VIVER A VIDA: COMO AS NOVELAS NÃO TERMINAM
Eu já posso ver a cena: Luciana emocionada e ansiosa diz a Miguel que terminou o seu relacionamento com Jorge.
O bom médico, apaixonado e dividido entre o amor de Luciana e o respeito pelo irmão, não resiste aos encantos da moça e os dois se beijam apaixonadamente.
Depois de uma enxurrada de declarações apaixonadas, o casal enternecido tem a primeira noite de amor, especialmente emocionante por causa da condição especial da garota. Talvez um filho resulte da noite idílica.
O amor não tem fronteiras, nem mesmo as físicas. Na cama, um momento sublime, um gozo puro e desprovido de qualquer sensualidade vulgar acontece enquanto a moça aperta o lençol entre os dedos exprimindo todo o seu prazer.
Tudo isso, é claro, regado por um fundo musical romântico e acompanhado passo a passo pela audiência global que projeta na linda estória de amor a felicidade que não tem.
Passada a tempestade, Jorge, o engenheiro abandonado pela garota que projeta no médico bonachão a sua recuperação, perdoa o irmão e reconhece que o mesmo pode ajudá-la mais do que ele mesmo faria.
No final romântico, o amor vence a doença e o médico perfeito e perdidamente apaixonado se dispõe a cuidar da esposa pelo resto de sua vida, independente de quanto isto irá lhe custar.
Eis aí o final mítico que provavelmente a estória terá. Na vida real, entretanto, tudo aconteceria diferente. Seria mais ou menos assim.
Jorge não aceitaria a separação porque o seu orgulho ferido não admitiria ser traído e abandonado por uma garota com necessidades especiais, expressão que ele trocaria por “deficiente” nos momentos de raiva.

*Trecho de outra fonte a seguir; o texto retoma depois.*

(* ===== verification/Selector.v ===== *)
(** * Selector: choosing a folder and generating a pick

    [selectFolder] and [generateRandomImage] of [src/script.js]. The random
    numbers the methods draw are arguments: [selectFolder] draws one when
    its argument is [random], [generateRandomImage] draws two on its success
    path, for the image first and for the caption second.

    The theorems: a pick on a folder with images shows one of its images
    and one of the captions and starts exactly one probe; a pick on an
    absent or empty folder reports the error and starts none, the two
    cases being indistinguishable; [random] selects one of the three fixed
    folders and can select each; any other name is stored as it is. *)

From Stdlib Require Import QArith.
From S2P Require Import Prelude Random Browser Display.

(** ** Methods *)

(** The candidates of line 104. *)
Definition folders : list string := ["Lilia"; "Leylah"; "Roxy"].

(** [selectFolder(folder)], lines 102-112; [r] is the value [Math.random()]
    returns at line 105. An index past the end of [folders] would read
    [undefined]; [random_index_lt] excludes it for every draw in [0, 1), and
    the model then stores the text of [undefined]. *)
Definition selectFolder (folder : string) (r : Q) (w : world) : world :=
  (if decide (folder = "random")
   then w |> upd_app (set_currentFolder
                (js_str (folders !! random_index r (length folders))))
   else w |> upd_app (set_currentFolder folder))
    |> updateFolderButtons
    |> (λ w', w' |> console_write LogInfo
                      [LStr ("📂 Selected: " +:+ currentFolder (app w'))]).
(* ===== verification/Boot.v ===== *)
(** * Boot: [init] between its [await]s

    [init] of [src/script.js] is an [async] method. It runs until it
    waits for a promise, returns to the browser, and is resumed when the
    promise settles: at the [fetch] of the manifest (line 39), at the
    [json()] of its response (line 45), at the [fetch] of the captions
    (line 60) and at the [json()] of that response (line 63). Between two
    of these the browser may deliver any other event. [Loader] has [init]
    as one step from the two answers; this file has it in its pieces
    ([stage], [resume]) in one event loop with the callbacks of [Events]
    ([boot_step], [boot_fire]), and proves that the one step is right.

    - While [init] is suspended, at whatever [await] and for however
      long, no callback of the script can run: the listeners are
      registered after the last [await]. The page is as the markup has
      it and a click is lost ([booting_inert]). So a request that is never
      answered leaves an application that does nothing and says nothing.
    - A run in which the answers arrive and events of the page follow is
      [start] followed by the run of [Events] ([boot_init]).
    - Every run that lets [init] settle is such a run: the events of the
      network come first, in the order of the [await]s, at most four of
      them, and the events of the page after them ([boot_run_splits]). *)

From Stdlib Require Import QArith.
From S2P Require Import Prelude Random Browser Display Selector Loader Events.

(** ** Where [init] waits *)

(** The [await] at which [init] is suspended, or [Settled] when it has
    returned. *)
Inductive stage : Type :=
  | AwaitManifest       (* line 39, [await fetch('images-manifest.json')] *)
  | AwaitManifestBody   (* line 45, [await response.json()] *)
  | AwaitCaptions       (* line 60, [await fetch('captions.json')] *)
  | AwaitCaptionsBody   (* line 63, [await response.json()] *)
  | Settled.

#[export] Instance stage_eq_dec : EqDecision stage.
Proof. solve_decision. Defined.

(** What a [fetch] settles with: a rejection, or a response with its
    [ok], [status] and [statusText], the body not yet read. *)
Inductive answer : Type :=
  | Rejected
  | Response (ok : bool) (status : nat) (statusText : string).

(** What the browser delivers while the application lives: the pending
    [fetch] settles, the pending [json()] settles, or a callback of
    [Events] is due. *)
Inductive boot_event : Type :=
  | FetchSettles (a : answer)
  | ManifestParses (b : json_body manifest)
  | CaptionsParses (b : json_body captions_json)
  | PageEvent (e : event).

(** The event is of the network. *)
Definition is_network (e : boot_event) : bool :=
  match e with
  | PageEvent _ => false
  | _ => true
  end.

(** ** The pieces of [init] *)

(** The [catch] of [init], lines 29-32. *)
Definition init_catch (error : js_error) : exec world js_error () :=
  say LogError [LStr "❌ Initialization failed:"; LErr error] ;;
  modify (displayError init_failed_message).

(** The [catch] of [loadManifest], lines 50-53: it throws again. *)
Definition manifest_catch {A} (error : js_error) : exec world js_error A :=
  say LogError [LStr "❌ Error loading manifest:"; LErr error] ;;
  mthrow error.

(** The [catch] of [loadCaptions], lines 70-81. *)
Definition captions_catch (error : js_error) : exec world js_error () :=
  say LogWarn
    [LStr "⚠️ Error loading captions, using fallback:"; LErr error] ;;
  modify (upd_app (set_captions fallback_captions)) ;;
  n ← gets (λ w, length (captions (app w)));
  say LogInfo [LStr ("✅ Using " +:+ pretty n +:+ " fallback captions")].

(** What is left of the [try] block of [init] when [loadCaptions] has
    returned, lines 21-27. *)
Definition init_rest : exec world js_error stage :=
  modify setupEventListeners ;;
  modify updateFolderButtons ;;
  report ;;
  mret Settled.

(** The exception a settled [fetch] leads to: the rejection, or the
    [Error] of lines 42 and 67 when [response.ok] is false. *)
Definition answer_error (a : answer) : option js_error :=
  match a with
  | Rejected => Some NetworkFailure
  | Response ok status statusText =>
      if ok then None else Some (HttpError status statusText)
  end.

(** From the call of [init] in the constructor (line 7) to the first
    [await]: the log of line 11, the call of line 15 and the log of line
    36. *)
Definition enter : exec world js_error stage :=
  say LogInfo [LStr "Starting app initialization..."] ;;
  say LogInfo [LStr "📄 Loading images-manifest.json..."] ;;
  mret AwaitManifest.

(** From the [await] of line 39 to the next: lines 41-45. *)
Definition manifest_answered (a : answer) : exec world js_error stage :=
  match answer_error a with
  | Some error => manifest_catch error
  | None => mret AwaitManifestBody
  end.

(** From the [await] of line 45 to the next: lines 46-48, the return to
    line 15, the call of line 18 and lines 57-60. *)
Definition manifest_parsed (b : json_body manifest)
    : exec world js_error stage :=
  match b with
  | BodyInvalid => manifest_catch JsonSyntaxError
  | BodyJson data =>
      modify (upd_app (set_imageManifest data)) ;;
      say LogInfo [LStr "✅ Manifest loaded successfully"] ;;
      say LogInfo [LStr "💬 Loading captions.json..."] ;;
      mret AwaitCaptions
  end.

(** From the [await] of line 60 to the next, lines 62-68, or through the
    [catch] of [loadCaptions] to the end of [init]. *)
Definition captions_answered (a : answer) : exec world js_error stage :=
  match answer_error a with
  | Some error => captions_catch error ;; init_rest
  | None => mret AwaitCaptionsBody
  end.

(** From the [await] of line 63 to the end of [init]: lines 64-65 inside
    the [try] of [loadCaptions], then lines 21-27. *)
Definition captions_parsed (b : json_body captions_json)
    : exec world js_error stage :=
  try_catch
    match b with
    | BodyInvalid => mthrow JsonSyntaxError
    | BodyJson data =>
        n ← assign_captions data;
        say LogInfo [LStr ("✅ Loaded " +:+ pretty n +:+ " captions")]
    end
    captions_catch ;;
  init_rest.

(** A piece of [init] runs inside the [try] of lines 13-32: what it throws
    ends [init] through [init_catch]. *)
Definition resume (piece : exec world js_error stage) (w : world)
    : stage * world :=
  match run (try_catch piece (λ error, init_catch error ;; mret Settled)) w with
  | (w', inr st) => (st, w')
  | (w', inl _) => (Settled, w')
  end.

(** ** The event loop *)

(** The application when the constructor has returned, lines 206-209 and
    2-8: [init] waits for the manifest. *)
Definition entry (d : dom) : stage * world := resume enter (boot d).

(** [boot_step s e s']: the browser can deliver [e] in [s], and [s'] is
    what is left. A promise settles only where [init] waits for it; a
    callback of the page runs when [step] lets it. *)
Inductive boot_step : stage * world → boot_event → stage * world → Prop :=
  | boot_manifest_answered w a :
      boot_step (AwaitManifest, w) (FetchSettles a)
        (resume (manifest_answered a) w)
  | boot_manifest_parsed w b :
      boot_step (AwaitManifestBody, w) (ManifestParses b)
        (resume (manifest_parsed b) w)
  | boot_captions_answered w a :
      boot_step (AwaitCaptions, w) (FetchSettles a)
        (resume (captions_answered a) w)
  | boot_captions_parsed w b :
      boot_step (AwaitCaptionsBody, w) (CaptionsParses b)
        (resume (captions_parsed b) w)
  | boot_page st w e w' :
      step w e w' → boot_step (st, w) (PageEvent e) (st, w').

Quanto ao relacionamento entre Miguel e Luciana, com o tempo esfriaria e se tornaria inconsistente, pois o médico bonitão, assediado por outras mulheres no trabalho, começaria a questionar se amava de fato a moça a ponto de sacrificar-se pelo resto da vida ao lado de uma mulher portadora de uma grave deficiência física.
Miguel abandonaria Luciana depois de algumas noites de sexo. Ela, depressiva, se entregaria a uma amargura progressiva que a levaria a tornar-se uma pessoa frustrada e ácida.
Arrependida, talvez a garota tentasse reatar o relacionamento com o antigo namorado que a essas alturas já estaria namorando uma linda arquiteta em perfeitas condições físicas dando o troco a ex-namorada vingativamente.
Como se vê na vida real as coisas não são tão perfeitas. As pessoas, entretanto, precisam das ilusões e dos contos de fadas, afinal de contas não suportariam ver também na televisão aquilo que já experimentam no dia-a-dia.